- **Exercise**: Search the entries below for "Hnot". Report each line where it occurs.

- **Records for the exercise**:
══════════

Lemma follows_bind {A B C D} (m : SE parser A) (k : A → SE parser C)
    (p1 : option (B * list bytes)) (p2 : B → list bytes → option (D * list bytes)) pos :
  follows m p1 pos →
  (∀ a b pos', p1 = Some (b, drop pos' tokens) → follows (k a) (p2 b (drop pos' tokens)) pos') →
  follows (m ≫= k) (match p1 with Some (b, r) => p2 b r | None => None end) pos.
Proof.
  intros Hm Hk f. unfold mbind, SE_bind. specialize (Hm f).
  destruct (m (f, pos)) as [[f1 pos1] [a|e|]]; [|done|done]. destruct Hm as [b ->].
  apply (Hk a b pos1 eq_refl f1).
Qed.

Lemma follows_match {A B} o (k : bool → SE parser A) (pure : option (B * list bytes)) pos :
  match drop pos tokens with
  | [] => follows (k false) pure pos
  | t :: _ => if EqualFold t o then follows (k true) pure (S pos) else follows (k false) pure pos
  end →
  follows (match_token tokens o ≫= k) pure pos.
Proof.
  intros H f. unfold mbind, SE_bind, match_token.
  assert (tokens !! pos = head (drop pos tokens)) as -> by (by rewrite head_lookup, lookup_drop, Nat.add_0_r).
  destruct (drop pos tokens) as [|t r]; simpl; [apply H|]. destruct (EqualFold t o); apply H.
Qed.

Lemma follows_fs {A B} (m : SE fs A) (b : B) pos :
  safe m → follows (on_fs m) (Some (b, drop pos tokens)) pos.
Proof.
  intros Hm f. unfold on_fs. specialize (Hm f). destruct (m f) as [f' [a|e|]]; [by eexists|done|done].
Qed.
Lemma follows_ret {A B} (a : A) (b : B) pos : follows (mret a) (Some (b, drop pos tokens)) pos.
Proof. intros f. by eexists. Qed.

Lemma follows_expect_tag pos :
  starts (str "not") (drop pos tokens) = false → follows (expect_tag s tokens) (p_unary (drop pos tokens)) pos.
Proof.
  intros Hnot f. unfold expect_tag, mbind, SE_bind, se_get, hasNext, next; cbn [snd].
  destruct (drop pos tokens) as [|t r] eqn:Hd.
  { rewrite bool_decide_eq_false_2; [done|].
    apply (f_equal length) in Hd. rewrite length_drop in Hd. simpl in Hd. lia. }
  apply drop_next in Hd as [Hr Ht]. rewrite bool_decide_eq_true_2 by (by apply lookup_lt_Some in Ht).
  cbn [negb]. rewrite Ht. simpl in Hnot. simpl. rewrite Hnot.
  destruct (isOperator t) eqn:Hop; [done|].
  pose proof (follows_fs (pathsForTag s t) (ETag t) (S pos) (safe_readLines _) f) as H.
  destruct (on_fs _ _) as [[f' pos'] [a|e|]]; [|done|done]. destruct H as [b Hb]. exists b. congruence.
Qed.

Lemma follows_parseUnary fuel : ∀ pos,
  (length (drop pos tokens) < fuel)%nat →
  follows (parseUnary s tokens fuel) (p_unary (drop pos tokens)) pos.
Proof.
  induction fuel as [|fuel IH]; intros pos Hf; [lia|].
  simpl. apply follows_match. destruct (drop pos tokens) as [|t r] eqn:Hd.
  { rewrite <- Hd. apply follows_expect_tag. by rewrite Hd. }
  pose proof (drop_next _ _ _ _ Hd) as [Hr _]. destruct (EqualFold t (str "not")) eqn:Ht.
  - simpl. rewrite Ht, <- Hr. apply (follows_bind _ _ _ (λ e r, Some (ENot e, r))).
    { apply IH. rewrite Hr. simpl in Hf. lia. }
    intros a e pos1 _.
    apply (follows_bind _ _ (Some (ENot e, drop pos1 tokens)) (λ e r, Some (e, r))).
    { apply follows_fs, safe_allTaggedPaths. }
    intros b e' pos2 [= <- Hp]. rewrite <- Hp. rewrite Hp. apply follows_ret.
  - rewrite <- Hd. apply follows_expect_tag. by rewrite Hd.
Qed.

Lemma follows_and_loop fuel : ∀ left l pos,
  (length (drop pos tokens) < fuel)%nat →
  follows (and_loop s tokens fuel left) (p_and_loop fuel l (drop pos tokens)) pos.
Proof.
  induction fuel as [|fuel IH]; intros left l pos Hf; [lia|].
  simpl. apply follows_match. destruct (drop pos tokens) as [|t r] eqn:Hd.
  { rewrite <- Hd. apply follows_ret. }
  destruct (drop_next _ _ _ _ Hd) as [Hr _]. destruct (EqualFold t (str "and")) eqn:Ht.
  2:{ rewrite <- Hd. apply follows_ret. }
  simpl in Hf. apply follows_match. rewrite Hr. destruct r as [|n r2].
  - pose proof (follows_parseUnary fuel (S pos)) as Hu. rewrite Hr in Hu.
    apply (follows_bind _ _ _ (λ u r, p_and_loop fuel (EAnd l u) r)); [apply Hu; simpl; lia|].
    intros a u pos1 [=].
  - destruct (EqualFold n (str "not")) eqn:Hn.
    + destruct (drop_next _ _ _ _ Hr) as [Hr2 _]. simpl. rewrite Hn.
      assert ((match match p_unary r2 with Some (e, r0) => Some (ENot e, r0) | None => None end with
               | Some (u, r0) => p_and_loop fuel (EAnd l u) r0 | None => None end)
              = match p_unary r2 with
                | Some (u, r0) => p_and_loop fuel (EAnd l (ENot u)) r0 | None => None end) as ->
        by (by destruct (p_unary r2) as [[]|]).
      rewrite <- Hr2 at 1. simpl in Hf.
      apply (follows_bind _ _ _ (λ u r, p_and_loop fuel (EAnd l (ENot u)) r)).
      { apply follows_parseUnary. rewrite Hr2. lia. }
      intros a u pos1 Hu. apply IH. apply p_unary_rest in Hu. rewrite Hr2 in Hu. lia.
    + rewrite <- Hr at 1. simpl in Hf.
      apply (follows_bind _ _ _ (λ u r, p_and_loop fuel (EAnd l u) r)).
      { apply follows_parseUnary. rewrite Hr. simpl. lia. }
      intros a u pos1 Hu. apply IH. apply p_unary_rest in Hu. rewrite Hr in Hu. simpl in Hu. lia.
Qed.

Lemma follows_parseAnd fuel pos :
  (length (drop pos tokens) < fuel)%nat → follows (parseAnd s tokens fuel) (p_and fuel (drop pos tokens)) pos.
Proof.
  intros Hf. apply (follows_bind _ _ _ (λ u r, p_and_loop fuel u r)); [by apply follows_parseUnary|].
  intros a u pos1 Hu. apply follows_and_loop. apply p_unary_rest in Hu. lia.
Qed.

Lemma follows_or_loop fuel : ∀ left l pos,
  (length (drop pos tokens) < fuel)%nat →
  follows (or_loop s tokens fuel left) (p_or_loop fuel l (drop pos tokens)) pos.
Proof.
  induction fuel as [|fuel IH]; intros left l pos Hf; [lia|].
  simpl. apply follows_match. destruct (drop pos tokens) as [|t r] eqn:Hd.
  { rewrite <- Hd. apply follows_ret. }
  destruct (drop_next _ _ _ _ Hd) as [Hr _]. destruct (EqualFold t (str "or")) eqn:Ht.
  2:{ rewrite <- Hd. apply follows_ret. }
  simpl in Hf. rewrite <- Hr at 1.
  apply (follows_bind _ _ _ (λ u r, p_or_loop fuel (EOr l u) r)).
  { apply follows_parseAnd. rewrite Hr. lia. }
  intros a u pos1 Hu. apply IH. apply p_and_rest in Hu. rewrite Hr in Hu. lia.
Qed.

Lemma follows_parseOr fuel pos :
  (length (drop pos tokens) < fuel)%nat → follows (parseOr s tokens fuel) (p_or fuel (drop pos tokens)) pos.
Proof.
  intros Hf. apply (follows_bind _ _ _ (λ u r, p_or_loop fuel u r)); [by apply follows_parseAnd|].
  intros a u pos1 Hu. apply follows_or_loop. apply p_and_rest in Hu. lia.
Qed.

(** An answer is only given to an expression. *)
Lemma QueryExpr_any under f :
  match QueryExpr s tokens under f with
  | (_, Ok _) => ∃ e, query tokens e
  | (_, Fail _) => True
  | (_, Panic) => False
  end.
Proof.
  unfold QueryExpr. case_decide; [done|].
  pose proof (follows_parseOr (S (length tokens)) 0 ltac:(rewrite drop_0; lia) f) as Hr. rewrite drop_0 in Hr.
  destruct (parseOr _ _ _ _) as [[f' pos'] [a|e|]]; [|done|done]. destruct Hr as [e He].
  unfold hasNext. case_bool_decide; [done|]. exists e. eapply p_or_sound. rewrite He.
  f_equal. f_equal. apply drop_ge. lia.
Qed.
End shape.
End AnyDisk.
Import AnyDisk.

(** ** The claims *)
Module QueryClaims.

Definition tags_plain (tokens : list bytes) : Prop :=
  Forall (λ t, isOperator t = false → plain t) tokens.
#[global] Instance tags_plain_dec tokens : Decision (tags_plain tokens).
Proof. unfold tags_plain. apply _. Defined.

Lemma stands_rep s f x : rep s f x → stands s x f.
Proof. intros H. exists x. done. Qed.

Lemma tags_plain_elem tokens t :
  tags_plain tokens → t ∈ tokens → isOperator t = false → plain t.
Proof. unfold tags_plain. rewrite Forall_forall. auto. Qed.

Lemma query_nonempty tokens e : query tokens e → tokens ≠ [].
Proof. intros [us u ts e' [us' u' ts' e'' [] _] _]; discriminate. Qed.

══════════

- **Output of the exercise**:
  intros Hnot f. unfold expect_tag, mbind, SE_bind, se_get, hasNext, next; cbn [snd].
  cbn [negb]. rewrite Ht. simpl in Hnot. simpl. rewrite Hnot.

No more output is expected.